Huxley is often referred to as "Darwin's Bulldog" for his robust defence of the theory of evolution by natural selection, then under seige. Huxley's reputation was chiefly made by his apparent* trouncing in a debate debate at Oxford in 1860 of Battersea-born ("Soapy Sam") Wilberforce (1805-1873), Bishop of Oxford and son of the anti-slave-trade MP William Wilberforce.
Widely known as "Soapy Sam" (thanks to what Disraeli memorably called his "unctuous, oleaginous, saponaceous" manner), Wilberforce was born "between the Commons" in Broomfield House (renamed Broomwood House, hence Broomwood Road).
[* I say "apparent" because the reality is rather different. At the time, both sides were able to claim victory. Wilberforce was a much more intellectually capable opponent than posterity generally admits. If you want to know more, email me and I'll send some good references.]

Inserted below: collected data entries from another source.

(** The status, the detail, the recovery paths and the sequence number reached. *)
Definition jf_storage_move `{SY : System} (fuel : nat) (s : jf_storage) (parent : Z) (name : bytes) (source : Z) (expected : stat)
    (header_size : Z) (header_digest relative source_path : bytes) : io (Z * string * jf_storage_recovery * Z) :=
  '(l, _) ← move_body fuel s parent name source expected header_size header_digest relative source_path
              (MkLocals no_owned no_owned None None None None None false false None None None (sequence s) "E_DESTINATION_IO" 7);
  done parent name l.
Lemma move_claim_spec tmp p :
  spec (move_claim fuel s parent name source expected relative source_path (p_cur p) tmp (p_copyfd p) (p_final p) (p_identity p) (p_copied p))
    (unstaged p) (fun '(fd, _) l t => exists d, o_fd d = Some fd /\ holding p d (claim_synced fd p) l t).
Proof.
  unfold move_claim. ask. intros []. ask. intros [].
  eapply spec_bind; [apply spec_get|]. intros q. eapply spec_pre; [intros l t [H _]; exact H|].
  eapply spec_bind.
  { apply (spec_lift _ _ (fun r t => mine r.1.2 t /\ (r.1.1 = true -> o_created r.1.2 = true))); [emit|auto with steady|].
    intros l t [[ok d] q'] t' _ E. now destruct (create_owned_mine _ _ _ _ _ _ _ _ E) as (? & ? & _). }
  intros [[ok d] q']. cbv beta. cbn [fst snd].
  apply (spec_pre _ _ (fun l t => (unstaged p l t /\ mine d t) /\ (ok = true -> o_created d = true))); [now intros l t (H & Hd & Hk)|].
  eapply spec_bind; [apply (spec_update _ _ (fun _ l t => claiming p d l t /\ (ok = true -> o_created d = true)))|].
  { intros l t [[H Hd] Hk]. split; [now apply create_claim_spec|assumption]. }
  intros []. cbv beta.
  destruct (if ok then o_fd d else None) as [fd|] eqn:Ea; [|apply spec_leave_with; intros l t [H _]; apply H].
  assert (Ed : o_fd d = Some fd) by now destruct ok. assert (Eok : ok = true) by (now destruct ok). subst ok. clear Ea.
  intros l0 t0 [H0 Hk]. specialize (Hk eq_refl). revert l0 t0 H0.
  match goal with |- forall l t, claiming p d l t -> match ?m l t with _ => _ end => change (spec m (claiming p d)
    (fun '(fd, _) l t => exists d, o_fd d = Some fd /\ holding p d (claim_synced fd p) l t)) end.
  eapply spec_bind; [apply (spec_must_some _ _ _ (fun path _ => path = kept_path d)); [emit|auto with steady|]|].
  { intros l t path t' _ E. eapply recovery_path_is, E. }
  intros path. cbv beta.
  set (P := fun l t => claiming p d l t /\ l_claim_path l = Some (kept_path d)).
  assert (HP : steady P) by (apply (steady_pure _ (fun l => l_claim_path l = Some (kept_path d))); auto with steady).
  eapply spec_bind; [apply (spec_update _ _ (fun _ => P)); intros l t [H ->]; split; [now apply claim_path_spec|reflexivity]|]. intros []. cbv beta.
  ask. intros [].
  eapply spec_bind; [apply (destination_verified_spec tmp p P (published p)); [assumption|unfold StorageFacts.published; auto with steady|intros l t [H _]; apply H]|].
  intros []. cbv beta. eapply spec_bind; [now apply (rename_spec p d fd)|]. intros []. cbv beta.
  eapply spec_bind; [apply (spec_update _ _ (fun _ => holding p d (claimed fd p))); auto|]. intros []. cbv beta.
  assert (HC : steady (holding p d (claimed fd p))) by (unfold StorageFacts.claimed; auto with steady).
  eapply spec_bind; [apply (spec_must_some _ _ _ (fun _ _ => True)); [emit|auto with steady|easy]|]. intros a. cbv beta.
  eapply spec_bind; [apply (spec_must_some _ _ _ (fun _ _ => True)); [emit|auto with steady|easy]|]. intros cl. cbv beta.
  eapply spec_pre; [intros l t [[H _] _]; exact H|]. destruct (negb _); [apply spec_leave_with; intros l t H; apply H|].
  eapply spec_bind; [apply (spec_must _ _ _ (after (Fsync fd true) (claimed fd p))); [emit|auto with steady|]|].
  { intros l t t' [_ H] ->%syncfd_true. now apply after_here. }
  intros []. cbv beta. eapply spec_bind; [apply (spec_must _ _ _ (claim_synced fd p)); [emit|auto with steady|]|].
  { intros l t t' [_ H] ->%syncfd_true. now apply after_here. }
  intros []. cbv beta. apply spec_ret. intros l t [[[H _] _] H']. exists d. now split.
Qed.

(** *** The removal *)

(** Only the published message is left. *)
Definition vacated (p : publication) (d : owned_directory) (fd : Z) (l : locals) (t : trace) : Prop :=
  (Inv l t /\ (l_claimed l = false /\ prepared p d l)) /\ removed fd p t.
Lemma steady_vacated p d fd : steady (vacated p d fd).
Proof.
  unfold vacated, StorageFacts.removed. apply steady_and; [|auto with steady].
  apply (steady_pure _ (fun l => l_claimed l = false /\ prepared p d l)). auto with steady.
Qed.
#[local] Hint Resolve steady_vacated : steady.

Lemma unlink_claim_spec p d fd e :
  spec (must e (unlinkat fd name)) (fun l t => holding p d (claim_synced fd p) l t /\ StorageFacts.removable s parent name source (st_size expected) header_size header_digest fd p t)
    (fun _ l t => vacated p d fd (set_claimed false l) t).
Proof.
  intros l t [[[Hi [Hc Hp]] _] Hr]. unfold must, mbind, step_bind, lift, unlinkat.
  set (r := on_unlinkat _ _ _). assert (Hs : safe (Unlinkat fd name r :: t)).
  { split; [|apply Hi]. right. left. split; [reflexivity|]. now exists p. }
  assert (E7 : l_rc l = 7) by apply Hp.
  destruct r; cbn [mret step_ret io_ret leave_with].
  - destruct Hi as (I1 & I2 & I3 & I4 & I5 & I6), Hp as (P1 & P2 & P3 & P4 & P5 & P6).
    split; [split; [|now split_and!]|now apply after_here].
    split_and!; auto; [|now left|now apply (mine_app _ [_])|now apply (mine_app _ [_])|cbn; congruence].
    right. right. split; [reflexivity|]. exists fd, p. cbn. split; [assumption|]. now apply after_here.
  - change (Inv l ([Unlinkat fd name false] ++ t)). apply inv_app; auto. lia.
Qed.

Lemma remove_claim_spec p d fd q l t : vacated p d fd l t ->
  match remove_owned d t with
  | (Some (ok, d'), t') => Inv (set_claim d' q l) t' /\
      (ok = true -> Inv (set_rc 0 (set_claim (MkOwned None (o_parent d') (o_created d') (o_name d') (o_identity d')) q l)) t')
  | (None, _) => False
  end.
Proof.
  intros [[Hi [Hc Hp]] Hg]. assert (E7 : l_rc l = 7) by apply Hp.
  destruct Hp as (P1 & P2 & P3 & P4 & P5 & P6). assert (Hd : mine d t) by (rewrite <- P5; apply Hi).
  pose proof (remove_owned_safe d t Hd (proj1 Hi)) as Hr.
  destruct (remove_owned _ t) as [[[ok d']|] t']; [|exact Hr]. destruct Hr as (u & -> & Hu & Hsafe & Hd' & Hok & Hor).
  assert (Hi' : Inv l (u ++ t)) by (apply inv_app; auto; lia).
  destruct Hi' as (I1 & I2 & I3 & I4 & I5 & I6).
  assert (Hgone : forall x, gone_from (set_claim x q l) (u ++ t)) by (intros x; split; [assumption|]; exists fd, p; auto with shown).
  split; [split_and!; auto; try solve [right; right; apply Hgone | now left]|]. intros E. split_and!; auto; try solve [right; right; apply Hgone].
  right. right. split; [reflexivity|]. split; [apply Hgone|]. split_and!; auto.
Qed.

Some time ago, I discussed the possibility that Samuel had participated as a boy in Beatings of the Battersea Bounds. Here's a map of the 5 Houses on Bolingbroke Grove — and nearby Broomfield House, where Wilberforce was born:
A couple of years before the Hardys arrived on Trinity Road, Alexander Macmillan published Huxley's pioneering work of popular education, Physiography: An Introduction to the Study of Nature.
Like many of his most brilliant contemporaries (such as the mathematician-engineer Henry Moseley, and our local hero John Buckmaster), Huxley was devoted to improving educational opportunities for the working and lower middle classes, not just the elites of the day.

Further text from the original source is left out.